▶ **Directions**:
Return verbatim every line from the first line of the data below to the line that contains "Definition scales_skip_serialize (s", inclusive, and no further.
--- START ---
(* ===== verification/Convert.v ===== *)
(** * Conversion jobs ([crates/core/src/job/convert.rs]).

    The scales and codecs of a job, the names of the files it produces, the
    outputs and the filter graph handed to ffmpeg, and the master playlist.
    ffmpeg itself, the thread pool and the file system calls around it are not
    modelled: [gen_job]'s result is an argument of the job runner ([Jobs.v]). *)

From stdpp Require Import base list option strings gmap.
From Stdlib Require Import ZArith Lia Ascii.
From S2P Require Import Prelude RustInt RustStr.

Local Open Scope Z_scope.
Local Open Scope string_scope.

(** ** Scales *)

Record Scale := { width : Z; height : Z }.

#[export] Instance Scale_eq_dec : EqDecision Scale.
Proof. solve_decision. Defined.

Definition Scale_new (width height : Z) : Scale := {| width := width; height := height |}.

Definition RESOLUTIONS : list Scale := [Scale_new 720 1280; Scale_new 540 960; Scale_new 480 854].

(** HLS segment duration in seconds. *)
Definition HLS_SEGMENT_DURATION : Z := 4.

Definition Scales : Type := list Scale.

Definition Scales_new : Scales := RESOLUTIONS.

Definition add_scale (width height : Z) (s : Scales) : Scales := (s ++ [Scale_new width height])%list.

Definition scales_skip_serialize (s : Scales) : bool := bool_decide (s = RESOLUTIONS) || bool_decide (s = []).

Definition bandwidth (width : Z) : Z :=
  if (720 <=? width)%Z then 735000 else if (540 <=? width)%Z then 495000 else 430000.

(** [Deref]: an empty list stands for the default one. *)
Definition scales_deref (s : Scales) : list Scale := match s with [] => RESOLUTIONS | _ => s end.

(** ** Codecs *)

Inductive ConvertCodec := Vp9 | H265 | H264.

#[export] Instance ConvertCodec_eq_dec : EqDecision ConvertCodec.
Proof. solve_decision. Defined.

Definition DEFAULT_CODECS : list ConvertCodec := [Vp9; H264].

Definition playlist_suffix (c : ConvertCodec) : string :=
  match c with Vp9 => "" | H265 => "-h265" | H264 => "-h264" end.

Definition playlist_filename (c : ConvertCodec) (job_id : string) : string :=
  job_id ++ playlist_suffix c ++ ".m3u8".

Definition segment_prefix (c : ConvertCodec) (job_id : string) : string :=
  match c with
  | Vp9 => job_id
  | H265 => job_id ++ "-h265"
  | H264 => job_id ++ "-h264"
  end.

Definition init_filename (c : ConvertCodec) (job_id : string) : string := segment_prefix c job_id ++ "-init.mp4".

Definition audio_encoder (c : ConvertCodec) : string :=
  match c with Vp9 => "libopus" | H265 | H264 => "aac" end.

Definition video_encoder (c : ConvertCodec) : string :=
  match c with Vp9 => "libvpx-vp9" | H265 => "libx265" | H264 => "libx264" end.

Definition codecs_attribute (c : ConvertCodec) : string :=
  match c with
  | Vp9 => "vp09.00.51.08.01.01.01.01.00,opus"
  | H265 => "hvc1.1.6.L90.B0,mp4a.40.2"
  | H264 => "avc1.4D401F,mp4a.40.2"
  end.

Definition ConvertCodecs : Type := list ConvertCodec.

Definition ConvertCodecs_new : ConvertCodecs := DEFAULT_CODECS.

Definition codecs_skip_serialize (c : ConvertCodecs) : bool :=
  bool_decide (c = []) || bool_decide (c = DEFAULT_CODECS).

Definition codecs_deref (c : ConvertCodecs) : list ConvertCodec := match c with [] => DEFAULT_CODECS | _ => c end.

(** ** The job *)

(** [retry_times] is the address of a counter that the clones of a job share. *)
Record ConvertJob := {
  cj_id : string;
  cj_crf : Z;
  cj_dst_bucket : option string;
  cj_scales : Scales;
  cj_codecs : ConvertCodecs;
  cj_retry_times : nat
}.

Definition ConvertJob_new (id : string) (crf : Z) (scales : Scales) (retry_times : nat) : ConvertJob :=
  {| cj_id := id; cj_crf := crf; cj_dst_bucket := None; cj_scales := scales;
     cj_codecs := ConvertCodecs_new; cj_retry_times := retry_times |}.

(** [usize] has 64 bits. *)
Definition convert_need_permit (job : ConvertJob) : Z :=
  saturating_mul 64 (Z.of_nat (length (codecs_deref (cj_codecs job)))) (Z.of_nat (length (scales_deref (cj_scales job)))).

Definition upload_path (uploads_dir : string) (job : ConvertJob) : string := path_join uploads_dir (cj_id job).

(** ** What ffmpeg is asked for

    [ez_ffmpeg]'s builder of an output ([context/output.rs]), with the parts
    the conversion sets. *)
Record Output := {
  url : string;
  frame_pipelines : option (list string);
  stream_map_specs : list string;
  format : option string;
  video_codec : option string;
  audio_codec : option string;
  video_codec_opts : option (gmap string string);
  audio_codec_opts : option (gmap string string);
  format_opts : option (gmap string string)
}.

Definition Output_from (u : string) : Output :=
  {| url := u; frame_pipelines := None; stream_map_specs := []; format := None; video_codec := None; audio_codec := None;
     video_codec_opts := None; audio_codec_opts := None; format_opts := None |}.

Definition add_frame_pipeline (p : string) (o : Output) : Output :=
  {| url := url o;
     frame_pipelines := match frame_pipelines o with None => Some [p] | Some l => Some (l ++ [p])%list end;
     stream_map_specs := stream_map_specs o; format := format o; video_codec := video_codec o; audio_codec := audio_codec o;
     video_codec_opts := video_codec_opts o; audio_codec_opts := audio_codec_opts o; format_opts := format_opts o |}.

Definition add_stream_map (linklabel : string) (o : Output) : Output :=
  {| url := url o; frame_pipelines := frame_pipelines o; stream_map_specs := (stream_map_specs o ++ [linklabel])%list;
     format := format o; video_codec := video_codec o; audio_codec := audio_codec o;
     video_codec_opts := video_codec_opts o; audio_codec_opts := audio_codec_opts o; format_opts := format_opts o |}.

Definition opt_insert (k v : string) (opts : option (gmap string string)) : option (gmap string string) :=
  match opts with
  | Some opts => Some (<[k := v]> opts)
  | None => Some (<[k := v]> ∅)
  end.

Definition set_video_codec_opt (k v : string) (o : Output) : Output :=
  {| url := url o; frame_pipelines := frame_pipelines o; stream_map_specs := stream_map_specs o; format := format o;
     video_codec := video_codec o; audio_codec := audio_codec o; video_codec_opts := opt_insert k v (video_codec_opts o);
     audio_codec_opts := audio_codec_opts o; format_opts := format_opts o |}.

Definition set_audio_codec_opt (k v : string) (o : Output) : Output :=
  {| url := url o; frame_pipelines := frame_pipelines o; stream_map_specs := stream_map_specs o; format := format o;
     video_codec := video_codec o; audio_codec := audio_codec o; video_codec_opts := video_codec_opts o;
     audio_codec_opts := opt_insert k v (audio_codec_opts o); format_opts := format_opts o |}.

Definition set_format_opt (k v : string) (o : Output) : Output :=
  {| url := url o; frame_pipelines := frame_pipelines o; stream_map_specs := stream_map_specs o; format := format o;
     video_codec := video_codec o; audio_codec := audio_codec o; video_codec_opts := video_codec_opts o;
     audio_codec_opts := audio_codec_opts o; format_opts := opt_insert k v (format_opts o) |}.

Definition set_format (f : string) (o : Output) : Output :=
  {| url := url o; frame_pipelines := frame_pipelines o; stream_map_specs := stream_map_specs o; format := Some f;
     video_codec := video_codec o; audio_codec := audio_codec o; video_codec_opts := video_codec_opts o;
     audio_codec_opts := audio_codec_opts o; format_opts := format_opts o |}.

Definition set_video_codec (c : string) (o : Output) : Output :=
  {| url := url o; frame_pipelines := frame_pipelines o; stream_map_specs := stream_map_specs o; format := format o;
     video_codec := Some c; audio_codec := audio_codec o; video_codec_opts := video_codec_opts o;
     audio_codec_opts := audio_codec_opts o; format_opts := format_opts o |}.

Definition set_audio_codec (c : string) (o : Output) : Output :=
  {| url := url o; frame_pipelines := frame_pipelines o; stream_map_specs := stream_map_specs o; format := format o;
     video_codec := video_codec o; audio_codec := Some c; video_codec_opts := video_codec_opts o;
     audio_codec_opts := audio_codec_opts o; format_opts := format_opts o |}.

Definition apply_codec_settings (c : ConvertCodec) (o : Output) : Output :=
  let o := match c with
           | H265 => set_video_codec_opt "sc_threshold" "0"
                       (set_video_codec_opt "keyint_min" "120" (set_video_codec_opt "g" "120" o))
           | _ => o
           end in
  set_video_codec (video_encoder c) (set_audio_codec (audio_encoder c) o).

(** The label of the video stream of scale [idx] for codec [c]. *)
Definition stream_label (idx : nat) (c : ConvertCodec) : string :=
  "v" ++ dec (Z.of_nat idx) ++ segment_prefix c "".

(** One output of [convert], in the directory of its scale. *)
Definition convert_output (job : ConvertJob) (out_dir : string) (idx : nat) (c : ConvertCodec) : Output :=
  let threads := dec (convert_need_permit job) in
  let playlist_path := path_join out_dir (playlist_filename c (cj_id job)) in
  let hls_segment_filename := out_dir ++ "/" ++ segment_prefix c (cj_id job) ++ "-%03d.m4s" in
  let o := add_stream_map (stream_label idx c)
             (add_stream_map "0:a?" (add_frame_pipeline "progress" (Output_from playlist_path))) in
  let o := set_audio_codec_opt "threads" threads (apply_codec_settings c o) in
  let o := set_video_codec_opt "crf" (dec (cj_crf job)) (set_video_codec_opt "threads" threads o) in
  let o := set_format_opt "hls_time" (dec HLS_SEGMENT_DURATION) (set_format "hls" o) in
  let o := set_format_opt "hls_segment_type" "fmp4" o in
  let o := set_format_opt "hls_playlist_type" "vod" o in
  let o := set_format_opt "hls_fmp4_init_filename" (init_filename c (cj_id job)) o in
  set_format_opt "hls_segment_filename" hls_segment_filename o.

Definition scale_dir (output : string) (s : Scale) : string := path_join output (dec (width s)).

(** The outputs, for every scale in order and every codec in order. *)
Definition convert_outputs (job : ConvertJob) (output : string) : list Output :=
  concat (imap (fun idx s => convert_output job (scale_dir output s) idx <$> codecs_deref (cj_codecs job))
               (scales_deref (cj_scales job))).

Definition bracket (l : string) : string := "[" ++ l ++ "]".

Definition scaled_label (idx : nat) : string := "scaled" ++ dec (Z.of_nat idx).
Definition base_label (idx : nat) : string := "v" ++ dec (Z.of_nat idx) ++ "_base".

(** The filter graph: one split of the input for the scales, a scaler per
    scale, and one split of each scaled video for the codecs. *)
Definition split_scales (target_scales : nat) : string :=
  bracket "0:v" ++ "split=" ++ dec (Z.of_nat target_scales)
  ++ sjoin "" ((fun i => bracket (scaled_label i)) <$> seq 0 target_scales).

Definition scale_filter (idx : nat) (s : Scale) : string :=
  bracket (scaled_label idx) ++ "scale=" ++ dec (width s) ++ ":" ++ dec (height s) ++ bracket (base_label idx).

Definition split_codecs (codecs : list ConvertCodec) (idx : nat) : string :=
  bracket (base_label idx) ++ "split=" ++ dec (Z.of_nat (length codecs))
  ++ sjoin "" ((fun c => bracket (stream_label idx c)) <$> codecs).

Definition filter_parts (job : ConvertJob) : list string :=
  let scales := scales_deref (cj_scales job) in
  let codecs := codecs_deref (cj_codecs job) in
  (split_scales (length scales)
   :: imap scale_filter scales ++ imap (fun idx _ => split_codecs codecs idx) scales)%list.

Definition filter_desc (job : ConvertJob) : string := sjoin ";" (filter_parts job).

(** ** The master playlist *)

Definition LF : string := String (ascii_of_nat 10) "".
Definition quote : string := String (ascii_of_nat 34) "".

Definition playlist_entry (job_id : string) (codec : ConvertCodec) (s : Scale) : string :=
  "#EXT-X-STREAM-INF:BANDWIDTH=" ++ dec (bandwidth (width s)) ++ ",RESOLUTION=" ++ dec (width s) ++ "x" ++ dec (height s)
  ++ ",CODECS=" ++ quote ++ codecs_attribute codec ++ quote ++ LF
  ++ dec (width s) ++ "/" ++ playlist_filename codec job_id ++ LF.

Definition master_playlist_path (output : string) (job : ConvertJob) : string :=
  path_join output (cj_id job ++ ".m3u8").

Definition master_playlist (job : ConvertJob) : string :=
  "#EXTM3U" ++ LF ++ "#EXT-X-VERSION:7" ++ LF ++ "#EXT-X-INDEPENDENT-SEGMENTS" ++ LF
  ++ sjoin "" (concat ((fun c => playlist_entry (cj_id job) c <$> scales_deref (cj_scales job))
                       <$> codecs_deref (cj_codecs job))).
--- END ---
▶ **Task answer**:
(* ===== verification/Convert.v ===== *)
(** * Conversion jobs ([crates/core/src/job/convert.rs]).

    The scales and codecs of a job, the names of the files it produces, the
    outputs and the filter graph handed to ffmpeg, and the master playlist.
    ffmpeg itself, the thread pool and the file system calls around it are not
    modelled: [gen_job]'s result is an argument of the job runner ([Jobs.v]). *)

From stdpp Require Import base list option strings gmap.
From Stdlib Require Import ZArith Lia Ascii.
From S2P Require Import Prelude RustInt RustStr.

Local Open Scope Z_scope.
Local Open Scope string_scope.

(** ** Scales *)

Record Scale := { width : Z; height : Z }.

#[export] Instance Scale_eq_dec : EqDecision Scale.
Proof. solve_decision. Defined.

Definition Scale_new (width height : Z) : Scale := {| width := width; height := height |}.

Definition RESOLUTIONS : list Scale := [Scale_new 720 1280; Scale_new 540 960; Scale_new 480 854].

(** HLS segment duration in seconds. *)
Definition HLS_SEGMENT_DURATION : Z := 4.

Definition Scales : Type := list Scale.

Definition Scales_new : Scales := RESOLUTIONS.

Definition add_scale (width height : Z) (s : Scales) : Scales := (s ++ [Scale_new width height])%list.

Definition scales_skip_serialize (s : Scales) : bool := bool_decide (s = RESOLUTIONS) || bool_decide (s = []).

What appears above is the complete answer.